Beck Hansen n’est pas un musicien, c’est un précipité chimique. Lorsqu’il débarque, il pulvérise les frontières du cool. Le choc. Il mélange le blues poisseux du Delta, les beats poussiéreux d’une boîte à rythmes bon marché et une prose surréaliste qui semble dictée par un poste de radio détraqué.
Sa voix, traînante et désabusée, est un instrument de précision qui navigue entre le rap lo-fi et les envolées célestes d’un crooner de fin du monde.
En studio, c’est un alchimiste. Il triture les textures, superpose des strates de funk psychédélique et des guitares acoustiques désaccordées pour créer un son qui respire la sueur des clubs underground et la solitude des grands espaces californiens.
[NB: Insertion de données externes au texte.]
Lemma review_ok_example : review_ok review.
Proof.
  intros d Hd. apply list_elem_of_singleton in Hd as ->. apply Forall_singleton.
  split; intros n [= <-]; lia.
Qed.

Lemma reviews_ok_example : reviews_ok load_db.
Proof. intros a rv Ha. apply list_elem_of_singleton in Ha as ->. intros [= <-]. apply review_ok_example. Qed.

Lemma run_table : table_ok [run_row].
Proof.
  split; [apply (bool_decide_unpack _); vm_compute; exact I| |].
  - apply Forall_singleton. split; simpl; [set_solver|lia|done].
  - apply no_port_unique. by apply Forall_singleton.
Qed.

(** The load's reservation and the run's start: two committed steps. *)
Definition disk_reserved : list ResourceReservation := Eval vm_compute in
  match reserve_profile_disk (load_row "running") review ["asg-1"] (Aware 5) [run_row] with
  | Ok c => c | Raise _ => []
  end.

Lemma reserve_committed : load_committed no_images headroom_rule 5 60 [run_row] disk_reserved.
Proof.
  exists load_db. split; [apply reviews_ok_example|].
  apply (StepReserveDisk _ _ _ _ _ (load_row "running") review ["asg-1"] (Aware 5));
    [apply review_ok_example|vm_compute; reflexivity|apply (bool_decide_unpack _); vm_compute; exact I].
Qed.

Lemma claim_table_history_witness : table_ok disk_reserved.
Proof.
  apply (claim_table_history no_images headroom_rule 5 60 [run_row]); [apply run_table|]. apply rtc_once.
  destruct reserve_committed as (db & Hdb & H). exists db. split; [exact Hdb|left; exact H].
Defined.

Lemma child_claims_untouched_witness : run_row ∈ disk_reserved.
Proof.
  apply (child_claims_untouched no_images headroom_rule 5 60 [run_row]);
    [apply run_table|apply rtc_once, reserve_committed|apply list_elem_of_singleton; reflexivity|discriminate].
Defined.

(** ** The run takes its claims *)
Definition run_memory : gmap string NodeMemory := {["node-1" := (unified, 150, Some shared)]}.

(** The load's memory row is missing from the table: it is written back. *)
Lemma inherited_memory_heals_witness :
  exists claims' taken,
    inherited_profile_memory load_db "11111111-1111-4111-8111-111111111111" "rev-1" "chat" run_memory (Some 1)
      [run_row] = Ok (claims', taken) /\
    Forall2 (fun q id_ => exists r, taken !! q_node_id q = Some r /\ claim_row claims' id_ = Some r /\
                                    accepted_promise (load_row "running") "asg-1" id_ q r)
      [requirement] ["9de02759-8923-5f99-bbe4-612a1fb56907"] /\
    (forall id_, id_ ∉ ["9de02759-8923-5f99-bbe4-612a1fb56907"] ->
       claim_row claims' id_ = claim_row [run_row] id_).
Proof.
  apply (inherited_memory_heals load_db _ _ _ run_memory _ [run_row] (load_row "running") assignment).
  - vm_compute. reflexivity.
  - reflexivity.
  - apply Forall_singleton. split_and!; try discriminate. exists (unified, 150, Some shared). split; reflexivity.
  - vm_compute. reflexivity.
  - apply NoDup_singleton.
  - apply NoDup_singleton.
  - intros id_ r ->%list_elem_of_singleton. discriminate.
Defined.
(* ===== verification/ModelCache.v ===== *)
(** * The lifecycle adapter of the NAS model cache

    [control/src/vonk_control/lifecycle/model_cache.py], with the stored words of
    [model_cache_states.py], the tolerant clocks of [model_cache_contract.py]
    ([StoredCacheClocks]) and the payload writer of [model_cache/persistence.py]: what a
    stored (possibly legacy) cache operation is to the lifecycle core, the one projection
    of a decision back onto the row, the owner's events (claim, renew, lapse, complete,
    reopen) and the store the reconciler sweeps.

    A row's payload column is a [document]: exactly what the current contract writes, an
    older document that still reads (a retired field is dropped), or one whose envelope no
    longer reads but whose clocks do.  The parts of the envelope this module only copies
    (manifest, transfer ledger, removal checkpoint) are one opaque text. *)
From S2P Require Import Prelude Vocabulary ReasonCodes Disposition Recovery.
From S2P Require Import LifecycleTypes LifecycleCore Reconciler StallWindow Blockers.
From S2P Require Import PersistedWaits SparkOrder.

(** ** The stored words *)
Module ModelCacheStates.
Definition SUBJECT : LifecycleSubject := LifecycleSubject.MODEL_CACHE_OPERATION.
Definition BACKOFF : string := value LifecycleState.BACKOFF.
Definition LIVE : list string := live_words SUBJECT.
Definition ACTIVE : list string :=
  stored_words SUBJECT [LifecycleState.QUEUED; LifecycleState.RUNNING; LifecycleState.BACKOFF].
Definition WAITING : list string :=
  stored_words SUBJECT [LifecycleState.QUEUED; LifecycleState.BACKOFF].
Definition WAITING_OR_FAILED : list string :=
  stored_words SUBJECT [LifecycleState.QUEUED; LifecycleState.BACKOFF; LifecycleState.FAILED].
Definition words (states : list LifecycleState) : list string := stored_words SUBJECT states.
Definition operation_is_live (stored : option string) : bool := is_live SUBJECT stored.
Definition operation_is_backoff (stored : option string) : bool :=
  is_state SUBJECT stored [LifecycleState.BACKOFF].
Definition adopted (stored : string) : string :=
  match adopt_state SUBJECT stored with Some st => value st | None => stored end.
End ModelCacheStates.

Definition ACTIVE_STORED_STATES : list string := ModelCacheStates.LIVE.
Definition _ENDED : list string := ["succeeded"; "failed"; "cancelled"].
Definition SWEEP_LIMIT : nat := 500.
Definition RECOVERY_BUDGET : Z := seconds (24 * 3600).

(** ** The payload *)
Record ModelCacheRetry := {
  automatic_attempts : Z;
  (** operator retries, missing source, access checks, credential fingerprint *)
  retry_rest : string;
}.

Record ModelCacheClaim := { claim_owner : string; claim_expires_at : string }.

Record ModelCacheCancellationObservation := {
  observed_effect : LifecycleEffect;
  observed_at : string;
  observed_detail : string;
}.

Record ModelCacheCancellation := {
  request_key : string;
  cancel_actor : string;
  cancel_reason : string;
  requested_at : string;
  observation : option ModelCacheCancellationObservation;
}.

(** [AvailabilityOperationFailure] *)
Record CacheFailure := {
  failure_code : string;
  failure_detail : string;
  failure_retryable : bool;
  retry_time : option string;
  retry_after_seconds : option Z;
  failure_rest : string;
}.

Record CachePayload := {
  p_retry : ModelCacheRetry;
  p_claim : option ModelCacheClaim;
  p_cancellation : option ModelCacheCancellation;
  p_failure : option CacheFailure;
  p_blockers : list OperationBlocker;
  p_rest : string;
}.

#[global] Instance ModelCacheRetry_eq : EqDecision ModelCacheRetry.
Proof. solve_decision. Defined.
#[global] Instance ModelCacheClaim_eq : EqDecision ModelCacheClaim.
Proof. solve_decision. Defined.
#[global] Instance CancellationObservation_eq : EqDecision ModelCacheCancellationObservation.
Proof. solve_decision. Defined.
#[global] Instance ModelCacheCancellation_eq : EqDecision ModelCacheCancellation.
Proof. solve_decision. Defined.
#[global] Instance CacheFailure_eq : EqDecision CacheFailure.
Proof. solve_decision. Defined.
#[global] Instance CachePayload_eq : EqDecision CachePayload.
Proof. solve_decision. Defined.

(** The tolerant reading of a document's clocks: what cannot be read is absent. *)
Record StoredCacheRetryClock := {
  rc_automatic_attempts : option Z;
  next_retry_at : option instant;
}.
Record StoredCacheClaimClock := { cc_owner : option string; cc_expires_at : option instant }.
Record StoredCacheCancelClock := {
  xc_requested_at : option instant;
  xc_request_key : option string;
}.
Record StoredCacheClocks := {
  clock_claim : option StoredCacheClaimClock;
  clock_retry : option StoredCacheRetryClock;
  clock_cancellation : option StoredCacheCancelClock;
}.
#[global] Instance StoredCacheRetryClock_eq : EqDecision StoredCacheRetryClock.
Proof. solve_decision. Defined.
#[global] Instance StoredCacheClaimClock_eq : EqDecision StoredCacheClaimClock.
Proof. solve_decision. Defined.
#[global] Instance StoredCacheCancelClock_eq : EqDecision StoredCacheCancelClock.
Proof. solve_decision. Defined.
#[global] Instance StoredCacheClocks_eq : EqDecision StoredCacheClocks.
Proof. solve_decision. Defined.
(* ===== verification/ModelCacheFacts.v ===== *)
(** * What storing a model-cache operation keeps

    The decisions of the lifecycle core survive being written to the stored operation and
    read back ([ModelCache]): every settle of a well-formed row returns, the row reads back
    as the settled one, an accepted cancel is never lost, and what the owner's events
    (claim, renew) may grant. *)
From S2P Require Import Prelude Vocabulary ReasonCodes Disposition Recovery.
From S2P Require Import LifecycleTypes LifecycleCore LifecycleFacts LifecycleTraces Reconciler.
From S2P Require Import StallWindow Blockers PersistedWaits SparkOrder SparkOrderFacts ModelCache.

(** ** Well-formed rows *)

(** A payload whose wait can be stored: a failure it waits for has a declared code. *)
Definition storable (p : CachePayload) : Prop :=
  forall f, p_failure p = Some f -> failure_waits f = true -> is_blocker_reason (failure_code f) = true.

(** The cancel request of a document, as its clocks have it. *)
Definition cancel_clock (parse : string -> option instant) (d : document)
  : option StoredCacheCancelClock := clock_cancellation (read_clocks parse d).

(** An older document reads the same cancel request with or without its retired fields; a
    corrupt one holds no claim and no retry clock of its own. *)
Definition document_ok (parse : string -> option instant) (d : document) : Prop :=
  match d with
  | Dump p => storable p
  | Legacy p c => storable p /\ clock_cancellation c = clock_cancellation (clocks_of parse p)
  | Corrupt c => legacy_claim parse d = None /\ legacy_retry_due parse d = None
  end.

Record cache_ok (parse : string -> option instant) (o : ModelCacheOperation) : Prop := {
  mc_identity : fits_identity (op_id o) = true;
  mc_wait : sound_columns (op_wait o) = true;
  mc_count : 0 <= op_observe_count o;
  mc_clock : removal o = false -> 0 < op_observe_count o -> op_next_action_at o <> None;
  mc_document : document_ok parse (op_payload o);
  mc_ended : mem (op_state o) _ENDED = true -> op_observe_count o = 0 /\ op_next_action_at o = None;
  mc_completed : bool_decide (op_completed_at o <> None) = mem (op_state o) _ENDED;
}.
On l’imagine, penché sur ses machines, cherchant l’accident parfait, celui qui fera basculer la mélodie dans l’inoubliable.
Écouter Beck, c’est accepter de se perdre dans un kaléidoscope sonore où la mélancolie la plus pure côtoie une ironie mordante. Il est le pont indispensable entre la tradition des troubadours et l’ère du sample roi. Sa musique est une fête foraine installée sur un terrain vague : c’est bruyant, étrange, et absolument vital.